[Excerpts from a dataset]

(* ===== verification/HttpClient.v ===== *)
(** The HTTP client: [src/httpclient/httpclient.go].

    - [do]: the attempts, their waits and the response; the transport and the cancellation
      of each wait are arguments.
    - URLs: [resolveURL] and [appendQuery] over [net/url].
    - Headers stand under their names as given; [net/http] canonicalises them as it sets them.
    - Setters copy the client, so a client is a value; the [http.Client] it holds is its
      transport and timeout. *)

From Stdlib Require Import ZArith Lia Ascii.
From stdpp Require Import base gmap strings list numbers.
From S2P Require Import Prelude GoRt GoStrconv GoStrings GoUrl SignedUrl.

#[local] Set Warnings "-register-all".
#[local] Open Scope string_scope.
#[local] Open Scope list_scope.
#[local] Open Scope Z_scope.

Definition DefaultMaxResponseBytes : Z := Z.shiftl 10 20.

Section Client.
(** [T]: transports; [E]: errors of the transport, of a context, of reading. *)
Context {T E : Type}.

Record Client := mkClient {
  transport : option T; http_timeout : Duration; baseURL : string; headers : gmap string string; query : Values;
  timeout : Duration; retries : Z; backoff : Duration; maxBody : Z }.

Definition New : Client := mkClient None (10 * Second) "" ∅ ∅ (10 * Second) 0 (100 * Millisecond) DefaultMaxResponseBytes.

Definition BaseURL (u : string) (c : Client) : Client :=
  mkClient (transport c) (http_timeout c) (TrimRight "/" u) (headers c) (query c) (timeout c) (retries c) (backoff c) (maxBody c).
Definition Header (k v : string) (c : Client) : Client :=
  mkClient (transport c) (http_timeout c) (baseURL c) (<[k := v]> (headers c)) (query c) (timeout c) (retries c) (backoff c) (maxBody c).
Definition Headers (m : gmap string string) (c : Client) : Client :=
  mkClient (transport c) (http_timeout c) (baseURL c) (m ∪ headers c) (query c) (timeout c) (retries c) (backoff c) (maxBody c).
Definition BearerToken (t : string) (c : Client) : Client := Header "Authorization" ("Bearer " +:+ t)%string c.
(** [basic]: the header [SetBasicAuth] makes. *)
Definition BasicAuth (basic : string -> string -> string) (user password : string) (c : Client) : Client := Header "Authorization" (basic user password) c.
Definition Query (k v : string) (c : Client) : Client :=
  mkClient (transport c) (http_timeout c) (baseURL c) (headers c) (<[k := default [] (query c !! k) ++ [v]]> (query c)) (timeout c) (retries c) (backoff c) (maxBody c).
Definition Timeout (d : Duration) (c : Client) : Client :=
  mkClient (transport c) d (baseURL c) (headers c) (query c) d (retries c) (backoff c) (maxBody c).
Definition Retry (n : Z) (c : Client) : Client :=
  mkClient (transport c) (http_timeout c) (baseURL c) (headers c) (query c) (timeout c) (if n <? 0 then 0 else n) (backoff c) (maxBody c).
Definition Backoff (d : Duration) (c : Client) : Client :=
  mkClient (transport c) (http_timeout c) (baseURL c) (headers c) (query c) (timeout c) (retries c) d (maxBody c).
Definition MaxResponseBytes (n : Z) (c : Client) : Client :=
  mkClient (transport c) (http_timeout c) (baseURL c) (headers c) (query c) (timeout c) (retries c) (backoff c) n.
Definition Transport (rt : T) (c : Client) : Client :=
  mkClient (Some rt) (timeout c) (baseURL c) (headers c) (query c) (timeout c) (retries c) (backoff c) (maxBody c).

(** ** URLs *)

Definition appendQuery (u : string) (q : Values) : string :=
  if (size q =? 0)%nat then u else (u +:+ (if has_byte "?" u then "&" else "?") +:+ Encode q)%string.

Inductive client_error :=
| ErrNoBaseURL | ErrBuild (e : E) | ErrMarshal (e : E) | ErrTransport (e : E) | ErrStatus (status : Z) | ErrContext (e : E)
| ErrRead (e : E) | ErrResponseTooLarge | ErrNoAttempts.

Definition resolveURL (c : Client) (path : string) : result client_error string :=
  if HasPrefix path "http://" || HasPrefix path "https://" then Ok (appendQuery path (query c))
  else if String.eqb (baseURL c) "" then Err ErrNoBaseURL
  else Ok (appendQuery (baseURL c +:+ "/" +:+ TrimLeft "/" path)%string (query c)).

(** ** Requests *)

Record Request := mkRequest { r_method : string; r_url : string; r_headers : gmap string string; r_body : option string }.

(** A response of the transport; the error that reading its body ends with. *)
Record wire_response := mkWire { w_status : Z; w_headers : gmap string string; w_body : string; w_error : option E }.

Record Response := mkResponse { status : Z; resp_headers : gmap string string; body : string }.

Definition shouldRetry (st : Z) : bool := (st =? 429) || (500 <=? st).

(** The body up to one byte past the cap; a reader that stops there meets no later error. *)
Definition readResponse (r : wire_response) (maxBody : Z) : result client_error Response :=
  let n := Z.of_nat (String.length (w_body r)) in
  if (0 <? maxBody) && (maxBody <? n) then Err ErrResponseTooLarge
  else match w_error r with Some e => Err (ErrRead e) | None => Ok (mkResponse (w_status r) (w_headers r) (w_body r)) end.

(** [build]: the error of [NewRequest]; [send i]: what the transport answers at attempt [i];
    [cancelled i]: the context's error when it ends the wait after it. *)
Context (build : Request -> option E) (send : nat -> Request -> result E wire_response) (cancelled : nat -> option E).

(** The loop with [togo] attempts to go, after [i]: the waits it makes and its result. *)
Fixpoint attempt (togo : nat) (i : nat) (req : Request) (cap : Z) (delay : Duration) (lastErr : option client_error)
  : list Duration * result client_error Response :=
  match togo with
  | O => ([], Err (default ErrNoAttempts lastErr))
  | S togo =>
      match build req with
      | Some e => ([], Err (ErrBuild e))
      | None =>
          let again err :=
            match togo with
            | O => ([], Err err)
            | _ => match cancelled i with
                   | Some e => ([delay], Err (ErrContext e))
                   | None => let '(ws, r) := attempt togo (S i) req cap (i64 (delay * 2)) (Some err) in (delay :: ws, r)
                   end
            end in
          match send i req with
          | Err e => again (ErrTransport e)
          | Ok resp => if shouldRetry (w_status resp) && negb (togo =? 0)%nat then again (ErrStatus (w_status resp)) else ([], readResponse resp cap)
          end
      end
  end.

Definition do (c : Client) (method path : string) (data : option string) (extra : gmap string string) : list Duration * result client_error Response :=
  match resolveURL c path with
  | Err e => ([], Err e)
  | Ok target => attempt (Z.to_nat (i64 (retries c + 1))) 0 (mkRequest method target (extra ∪ headers c) data) (maxBody c) (backoff c) None
  end.

Definition Get (c : Client) (path : string) := do c "GET" path None ∅.
Definition Delete (c : Client) (path : string) := do c "DELETE" path None ∅.
(** [marshalled]: the JSON of the body or its error. *)
Definition sendJSON (c : Client) (method path : string) (marshalled : result E string) :=
  match marshalled with
  | Err e => ([], Err (ErrMarshal e))
  | Ok buf => do c method path (Some buf) {["Content-Type" := "application/json"]}
  end.
Definition PostJSON (c : Client) := sendJSON c "POST".
Definition PutJSON (c : Client) := sendJSON c "PUT".
Definition PatchJSON (c : Client) := sendJSON c "PATCH".

Definition OK (r : Response) : bool := (200 <=? status r) && (status r <? 300).

(** ** The attempts *)

(** A response that is not returned unless no attempt is left. *)
Definition retryable (r : result E wire_response) : bool := match r with Err _ => true | Ok resp => shouldRetry (w_status resp) end.
Definition error_of (r : result E wire_response) : client_error := match r with Ok resp => ErrStatus (w_status resp) | Err e => ErrTransport e end.

(** What the loop returns after attempt [i]; [last]: no attempt is left. *)
Definition ends (req : Request) (cap : Z) (i : nat) (last : bool) (res : result client_error Response) : Prop :=
  match send i req with
  | Ok resp => if shouldRetry (w_status resp) && negb last then exists e, cancelled i = Some e /\ res = Err (ErrContext e) else res = readResponse resp cap
  | Err e => if last then res = Err (ErrTransport e) else exists ce, cancelled i = Some ce /\ res = Err (ErrContext ce)
  end.

Fixpoint doubling (d : Duration) (n : nat) : list Duration := match n with O => [] | S n => d :: doubling (i64 (d * 2)) n end.

Lemma attempt_next n i req cap delay lastErr : build req = None -> retryable (send i req) = true -> cancelled i = None ->
  attempt (S (S n)) i req cap delay lastErr =
  let '(ws, r) := attempt (S n) (S i) req cap (i64 (delay * 2)) (Some (error_of (send i req))) in (delay :: ws, r).
Proof.
  intros Hb Hr Hc. remember (S n) as m eqn:Em. cbn [attempt]. rewrite Hb, Hc. subst m. unfold retryable, error_of in *.
  destruct (send i req) as [resp | e]; [by rewrite Hr | done].
Qed.

Lemma attempt_ends n i req cap delay lastErr : build req = None ->
  (retryable (send i req) = true -> n = O \/ is_Some (cancelled i)) ->
  ends req cap i (n =? 0)%nat (attempt (S n) i req cap delay lastErr).2 /\
  exists m, (m <= n)%nat /\ (attempt (S n) i req cap delay lastErr).1 = doubling delay m.
Proof.
  intros Hb Hr. unfold ends. cbn [attempt]. rewrite Hb. unfold retryable in Hr. destruct (send i req) as [resp | e].
  - destruct (shouldRetry (w_status resp)) eqn:Hs; [| split; [done | exists O; split; [lia | done]]]. cbn [andb].
    destruct (Hr eq_refl) as [-> | [ce Hce]]; [split; [done | exists O; split; [lia | done]] |].
    destruct n as [|n]; [split; [done | exists O; split; [lia | done]] |]. cbn [Nat.eqb negb]. rewrite Hce. split; [by exists ce | exists 1%nat; split; [lia | done]].
  - destruct (Hr eq_refl) as [-> | [ce Hce]]; [split; [done | exists O; split; [lia | done]] |].
    destruct n as [|n]; [split; [done | exists O; split; [lia | done]] |]. cbn [Nat.eqb]. rewrite Hce. split; [by exists ce | exists 1%nat; split; [lia | done]].
Qed.

Lemma attempt_spec n i req cap delay lastErr : build req = None ->
  exists k, (k <= n)%nat /\ (forall j, (j < k)%nat -> retryable (send (i + j)%nat req) = true /\ cancelled (i + j)%nat = None) /\
    ends req cap (i + k)%nat (k =? n)%nat (attempt (S n) i req cap delay lastErr).2 /\
    exists m, (m <= n)%nat /\ (attempt (S n) i req cap delay lastErr).1 = doubling delay m.
Proof.
  intros Hb. revert i delay lastErr. induction n as [|n IH]; intros i delay lastErr.
  - destruct (attempt_ends 0 i req cap delay lastErr Hb ltac:(by left)) as [He Hm]. exists O. rewrite Nat.add_0_r. split; [lia |]. split; [lia |]. done.
  - destruct (retryable (send i req)) eqn:Hr; [destruct (cancelled i) as [ce|] eqn:Hc |].
    + destruct (attempt_ends (S n) i req cap delay lastErr Hb) as [He Hm]; [right; by eexists |]. exists O. rewrite Nat.add_0_r. split; [lia |]. split; [lia |]. done.
    + rewrite attempt_next by done. destruct (IH (S i) (i64 (delay * 2)) (Some (error_of (send i req)))) as (k & Hk & Hj & He & m & Hm & Hw).
      destruct (attempt (S n) (S i) _ _ _ _) as [ws res]. cbn [fst snd] in *. exists (S k). split; [lia |]. split.
      * intros [|j] Hlt; [by rewrite Nat.add_0_r |]. rewrite <- plus_n_Sm. apply (Hj j). lia.
      * split; [by rewrite <- plus_n_Sm |]. exists (S m). split; [lia |]. by rewrite Hw.
    + destruct (attempt_ends (S n) i req cap delay lastErr Hb) as [He Hm]; [congruence |]. exists O. rewrite Nat.add_0_r. split; [lia |]. split; [lia |]. done.
Qed.

End Client.
Arguments Client : clear implicits. Arguments client_error : clear implicits. Arguments wire_response : clear implicits.

Definition w_client : Client unit := Retry 2 (Query "a" "b c" (BaseURL "https://api.io/" New)).


(** ** The query is read back *)

(** The query of a client, added to a path without one, is what a server reads. *)
Theorem query_reads (c : Client unit) path :
  HasPrefix path "http://" || HasPrefix path "https://" = true -> has_byte "?" path = false -> values_ok (query c) -> query c <> ∅ ->
  exists q, resolveURL (E := unit) c path = Ok (path +:+ "?" +:+ q)%string /\ ParseQuery q = query c.
Proof.
  intros Hp Hq Hv Hne. exists (Encode (query c)). split; [| by apply ParseQuery_Encode]. unfold resolveURL, appendQuery. rewrite Hp, Hq.
  destruct (Nat.eqb_spec (size (query c)) 0) as [E|]; [by apply map_size_empty_iff in E | done].
Qed.

(** ** Findings *)

(** The query is put after a fragment, where it is part of the fragment. *)
Theorem query_after_fragment :
  resolveURL (E := unit) w_client "https://x.io/a#top" = Ok "https://x.io/a#top?a=b+c".
Proof. vm_compute. reflexivity. Qed.

(** The scheme is compared in lower case only: another spelling is taken as a relative path. *)
Theorem upper_scheme_relative :
  resolveURL (E := unit) w_client "HTTPS://x.io/a" = Ok "https://api.io/HTTPS://x.io/a?a=b+c".
Proof. vm_compute. reflexivity. Qed.

(** The doubled delay wraps: from the default backoff the 38th wait is negative, which ends at once. *)
Theorem backoff_wraps : nth 37 (doubling (100 * Millisecond) 40) 0 < 0.
Proof. vm_compute. reflexivity. Qed.

(** The largest number of retries makes no attempt. *)
Theorem most_retries_none :
  do (E := string) (fun _ => None) (fun _ _ => Ok (mkWire 200 ∅ "ok" None)) (fun _ => None) (Retry max_i64 w_client) "GET" "/" None ∅ = ([], Err ErrNoAttempts).
Proof. vm_compute. reflexivity. Qed.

### TO DO
Look above for the line holding "Record Response := mkResponse". Print it and every line after it, exactly, through the line holding "if (0 <? maxBody)".

### ANSWER TO THIS PROBLEM
Record Response := mkResponse { status : Z; resp_headers : gmap string string; body : string }.

Definition shouldRetry (st : Z) : bool := (st =? 429) || (500 <=? st).

(** The body up to one byte past the cap; a reader that stops there meets no later error. *)
Definition readResponse (r : wire_response) (maxBody : Z) : result client_error Response :=
  let n := Z.of_nat (String.length (w_body r)) in
  if (0 <? maxBody) && (maxBody <? n) then Err ErrResponseTooLarge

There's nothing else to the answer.